The morale of these men in uniform couldn’t be lower. Ever since the Dantewada incident, the phones haven’t stopped ringing. Anxious family members and relatives are calling every hour to check whether they are safe. The people who died in Dantewada were colleagues, batchmates, and in conflict zones like Kashmir, some of them even became soul mates. “I lost one of my batchmates in Dantewada,” says their officer, wiping sweat from his brow and from the ammunition magazine of his AK-47 assault rifle. “We are fighting a lost battle. We don’t know who our enemy is. Adivasis share nothing with us.”
The officer talks about visiting several villages, tracking Naxals. He says most of them don’t understand a word of the language spoken by Adivasis. Those who do, get no clue from villagers. “We have even tried asking young children, but not a word comes out of their mouth. We have no intelligence at all,” he says.

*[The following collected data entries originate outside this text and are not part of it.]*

(** X10. [getIssueUrlQuery] either returns a URL or throws the [URIError]
    of [encodeURI], and it throws exactly when the text to encode is not
    well-formed. A URL it returns starts with the address of the tracker,
    the label parameter and the encoded description, and is made of nothing
    but the characters [encodeURI] keeps and the percent sign. It returns one
    whenever the texts it may write (name, message and stack of the entry,
    version, platform, path, language, country code) are well-formed, and
    throws when the message of the entry is a string that is not. *)
Theorem getIssueUrlQuery_shape sh errorLogObj :
  match getIssueUrlQuery sh errorLogObj with
  | Returned url =>
      wellFormed (issueUrl sh errorLogObj) = true
      /\ (exists rest,
            url =
            "https://github.com/frappe/books/issues/new?labels=bug&body=%3Ch2%3EDescription%3C/h2%3E%0AAdd%20some%20description...%0A%0A"
            +:+ rest)
      /\ all_chars url_char url = true
  | Thrown error =>
      error = uriError /\ wellFormed (issueUrl sh errorLogObj) = false
  end
  /\ (Forall (fun v => wellFormed (toString v) = true) (issueFields sh errorLogObj) ->
      exists url, getIssueUrlQuery sh errorLogObj = Returned url)
  /\ (forall e m, errorLogObj = Some e -> ErrorLog.message e = VStr m ->
      wellFormed m = false ->
      getIssueUrlQuery sh errorLogObj = Thrown uriError).
Proof.
  split; [|split].
  - unfold getIssueUrlQuery, encodeURI.
    destruct (wellFormed (issueUrl sh errorLogObj)); [|split; reflexivity].
    split; [reflexivity|]. split; [|apply escape_chars].
    unfold issueUrl.
    destruct (issueBody_head sh errorLogObj) as (line & tail & ->).
    change (String.concat "&"
              [baseUrl;
               "body=" +:+ String.concat newline
                 ("<h2>Description</h2>" :: "Add some description..." :: "" :: line :: tail)])
      with ((baseUrl +:+ "&body=<h2>Description</h2>" +:+ newline
             +:+ "Add some description..." +:+ newline +:+ newline)
            +:+ String.concat newline (line :: tail)).
    rewrite escape_app. eexists. reflexivity.
  - intros Hfields. unfold getIssueUrlQuery, encodeURI.
    assert (Hwf : wellFormed (issueUrl sh errorLogObj) = true).
    { unfold issueUrl. cbn [String.concat].
      repeat (apply wellFormed_app; [reflexivity|]).
      apply wellFormed_concat; [reflexivity|].
      apply issueBody_wellFormed, Hfields. }
    rewrite Hwf. eexists. reflexivity.
  - intros e m -> Hmessage Hm. unfold getIssueUrlQuery, encodeURI.
    destruct (issueUrl_some sh e) as (rest & Htext).
    assert (Hwf : wellFormed (issueUrl sh (Some e)) = false).
    { rewrite Htext, Hmessage. cbn [toString]. unfold wellFormed.
      rewrite utf8_run_app.
      assert (Hprefix : utf8_run Boundary (errorLinePrefix e) = None
                        \/ utf8_run Boundary (errorLinePrefix e) = Some Boundary).
      { unfold errorLinePrefix.
        replace (baseUrl +:+ "&body=" +:+ "<h2>Description</h2>" +:+ newline
                 +:+ "Add some description..." +:+ newline +:+ newline
                 +:+ "<h2>Error Info</h2>" +:+ newline +:+ newline
                 +:+ "**Error**: _" +:+ toString (ErrorLog.name e) +:+ ": ")
          with ((baseUrl +:+ "&body=" +:+ "<h2>Description</h2>" +:+ newline
                 +:+ "Add some description..." +:+ newline +:+ newline
                 +:+ "<h2>Error Info</h2>" +:+ newline +:+ newline
                 +:+ "**Error**: _" +:+ toString (ErrorLog.name e) +:+ ":")
                +:+ String " " "")
          by (rewrite !append_assoc; reflexivity).
        apply utf8_run_ascii_end. vm_compute. lia. }
      destruct Hprefix as [-> | ->]; [reflexivity|].
      rewrite (ill_formed_before_ascii m rest "_" Hm) by (vm_compute; lia).
      reflexivity. }
    rewrite Hwf. reflexivity.
Qed.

The group has walked in the morning as part of a road-opening party to ensure that this stretch is safe for their vehicles and men to move on. “Move on where?” he asks. “We are all waiting for evening so that we could retire to the camp,” the officer says. He takes a big gulp from his water bottle and it is over. “You think we are fighting for India?” he asks, and then replies himself. “Jhaat ka baal...!” he lets out a familiar expletive, “We are fighting to save our lives. Do you think this bullet-proof jacket will save us if a 70-kg explosive explodes beneath our feet?”
As an officer, back in camp, he may get a fan, but none of his men would have that luxury. They will sleep in tents with no fans, braving vicious swarms of mosquitoes.
“Saala, yahan ka macchar bhi Naxali hai,” quips a soldier. All of them laugh.
There is the sound of a motorcycle on the nearby road. The laughter vanishes. Fingers go back to the trigger. The other hand feels for the walkie-talkie. Day or night doesn’t matter around here—there is no rest.
The officer says he was on deputation with a special force in Delhi. “Every morning I would run 20 miles to keep myself fit so that I am not asked to leave the force and hence Delhi. But now I am here in these treacherous forests, counting every day the way prisoners do in jail,” he says.
It is still many hours before the party can hope to retire for the night.
“When you write this report, please write that wars are not fought from tents,” says the officer, shaking his sweaty hand to emphasise the point.“We don’t want our bodies to be injected with formalin, as they did with those who died in Dantewada, and then sent back home,” he says as I get back into the car.
I roll down my car windows.
The car engine grunts, but the officer’s voice reaches me above the noise. “Everything ends with formalin,” he says.